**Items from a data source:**

(** [send(Buffer* buf)] on the loop's thread: unless the connection closes, the
    data is behind everything accepted before. *)
Lemma send_buffer_wpe b w :
  inv w -> Buffer.wf b -> Buffer.is_object (Buffer.contents b) ->
  wpe (send_buffer ch conn_cb_ wc_cb_ close_cb_ true) (w, b) (fun p _ =>
    inv p.1 /\ ext w p.1 /\
    (state w = kConnected ->
       stream w ++ Buffer.contents b `prefix_of` stream p.1 /\
         (wc_cb_ = None -> stream p.1 = stream w ++ Buffer.contents b) \/
       state p.1 = kDisconnected))
    (fun p e => oom p.1 e).
Proof.
  intros Hw Hb Hobj. unfold send_buffer, load_state. wpe_pures. simpl.
  change (state_ (conn w)) with (state w).
  case_decide as Hs; [|by apply wpe_ret]. wpe_pures. apply wp_wpe.
  eapply wp_mono; [by apply Buffer.retrieve_all_wp|].
  cbv beta. intros b' data (_ & -> & _). wpe_pures.
  eapply wpe_mono; [by apply (send_in_loop_wpe (Buffer.contents b) w)| |done].
  intros w' [] (Hw' & He' & _ & Hp). split_and!; [done..|]. intros _. apply Hp. by rewrite Hs.
Qed.

Lemma good_shutdown in_loop :
  (in_loop = false -> allowed ShutdownInLoop) ->
  good (shutdown ch conn_cb_ wc_cb_ close_cb_ in_loop).
Proof.
  intros Ha w Hw. unfold shutdown, shutdown_test, shutdown_act, load_state, store_state. wpe_pures.
  case_bool_decide as Hs; simpl; [|by apply good_ret]. wpe_pures.
  destruct (store_state_later kDisconnecting w Hw) as [Hw1 He1]; [|done|].
  { change (state w = kConnected) in Hs. rewrite Hs. simpl. lia. }
  by apply good_from; [apply good_run_in_loop| |].
Qed.

Lemma good_force_close in_loop : allowed HandleClose -> good (force_close in_loop).
Proof.
  intros Ha w Hw. unfold force_close, load_state, store_state. wpe_pures.
  assert (rank (state w) <= 2 ->
    wpe (zoom state_lens (modify (fun _ : State => kDisconnecting)) ;;
         EventLoop.queue_in_loop loop_lens in_loop HandleClose) w
      (fun w' _ => inv w' /\ ext w w') oom) as Hact.
  { intros Hr. wpe_pures. destruct (store_state_later kDisconnecting w Hw) as [Hw1 He1]; [done|done|].
    by apply good_from; [apply good_queue| |]. }
  change (lget state_lens w) with (state w).
  case_decide as Hs; wpe_pures; simpl; [apply Hact; rewrite Hs; simpl; lia|].
  change (lget state_lens w) with (state w).
  case_bool_decide as Hs'; simpl; [|by apply good_ret].
  apply Hact. change (state w = kDisconnecting) in Hs'. rewrite Hs'. simpl. lia.
Qed.

(** What [handle_read] does, by the answer of [readv]. *)
Lemma handle_read_wpe w :
  inv w ->
  wpe (handle_read ch conn_cb_ msg_cb_ close_cb_) w
    (fun w' _ => inv w' /\ ext w w' /\
       match (sys_readv (Buffer.iov_capacity (input_buf_ (conn w))) (sock w)).1 with
       | Buffer.ReadErr _ => state w' = kDisconnected
       | Buffer.ReadOk [] => state w' = kDisconnected
       | Buffer.ReadOk _ => True
       end) oom.
Proof.
  intros Hw. unfold handle_read. wpe_pures. set (cap := Buffer.iov_capacity _).
  assert (0 <= cap) as Hcap.
  { unfold cap, Buffer.iov_capacity. rewrite Buffer.writable_eq by apply Hw.
    pose proof (Buffer.wf_end _ (inv_input _ Hw)). unfold Buffer.kExtraSize. case_match; lia. }
  unfold readv, wpe at 1. destruct (sys_readv cap (sock w)) as [res k] eqn:Hres. simpl.
  assert (sent k = sent (sock w)) as Hsame.
  { destruct res as [e|d]; [by eapply readv_err|]. by eapply (readv_ok cap _ d). }
  destruct (set_sock_same k w Hw Hsame) as [Hw1 He1]. set (w1 := set_sock k w) in *.
  assert (forall w0, inv w0 -> ext w w0 ->
    wpe (handle_close ch conn_cb_ close_cb_) w0
      (fun w' _ => inv w' /\ ext w w' /\ state w' = kDisconnected) oom) as Hclose.
  { intros w0 Hw0 He0. eapply wpe_mono; [by apply handle_close_spec| |done].
    intros w' [] (?&?&?&_). split_and!; [done|by etrans|done]. }
  assert (forall b, Buffer.wf b -> inv (lset input_lens b w1) /\ ext w (lset input_lens b w1))
    as Hset.
  { intros b Hb. split; [destruct Hw1; by split|]. etrans; [exact He1|].
    apply ext_same_reg; [by split|done..]. }
  wpe_pures. destruct res as [e|d].
  { unfold Buffer.read_fd. wpe_pures. simpl. by apply Hclose; apply Hset, Hw1. }
  destruct (readv_ok _ _ _ _ Hcap Hres) as [Hd _].
  eapply wpe_mono; [apply Buffer.read_fd_wpe; [apply Hw|done]| |by intros b e [_ ->]].
  cbv beta. intros b r (Hb & _ & ->). simpl. set (w2 := lset input_lens b w1).
  destruct (Hset b Hb) as [Hw2 He2].
  destruct d as [|x d]; [by apply Hclose|].
  assert ((0 <? zlen (x :: d)) = true) as ->.
  { apply Z.ltb_lt. rewrite zlen_cons. pose proof (zlen_nonneg d). lia. }
  eapply wpe_mono; [by apply (good_from _ w w2 msg_cb_good)| |done]. naive_solver.
Qed.

(** The kernel took [ztake n] of the buffer, and [retrieve n] drops it. *)
Definition flushed k b w : W := lset output_lens b (set_sock k w).

Lemma flushed_spec n k b w :
  inv w -> writing w = true -> 0 <= n <= zlen (buffered w) ->
  sent k = sent (sock w) ++ ztake n (buffered w) ->
  Buffer.wf b -> Buffer.contents b = zdrop n (buffered w) ->
  inv (flushed k b w) /\ ext w (flushed k b w) /\
  stream (flushed k b w) = stream w /\ state (flushed k b w) = state w.
Proof.
  intros Hw Hwr Hn Hk Hb Hc.
  assert (stream (flushed k b w) = stream w) as Hst.
  { unfold stream, flushed. simpl. rewrite Hk, Hc, <- app_assoc, ztake_zdrop. done. }
  split_and!; [destruct Hw; by split| |done..]. apply ext_same_reg; [|done..].
  split; [by rewrite Hst| |done..]. simpl. rewrite Hk. by apply prefix_app_r.
Qed.

(** Write events are switched off when the buffer has drained. *)
Lemma disable_writing_drained w :
  inv w -> buffered w = [] -> writing w = true ->
  wp (disable_writing ch) w (fun w' _ => inv w' /\ ext w w' /\
    exists c p, w' = lset reg_lens (c, p) w /\ Channel.is_writing c = false).
Proof.
  intros Hw Hb Hwr. eapply wp_mono.
  { apply (change_events_wp (fun e => Z.land e (Z.lnot Channel.kWriteEvent))); [apply Hw|].
    destruct (inv_reg _ Hw) as [k Hk]. apply EpollPoller.level_land.
    apply (EpollPoller.reg_mask _ _ _ _ _ _ _ Hk). }
  cbv beta. intros w' _ (c & p & -> & Hreg & He).
  destruct (inv_set_reg c p w Hw Hreg) as [Hw' He']; [by rewrite Hb|].
  split_and!; [done|by apply ext_while_writing|]. exists c, p. split; [done|].
  unfold Channel.is_writing, Epoll.has.
  rewrite He, <- Z.land_assoc, Z.land_comm. done.
Qed.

**Task requirements:** Your whole answer should be one number, the count of lines in the records that hold "unfold".

**Response box:** 10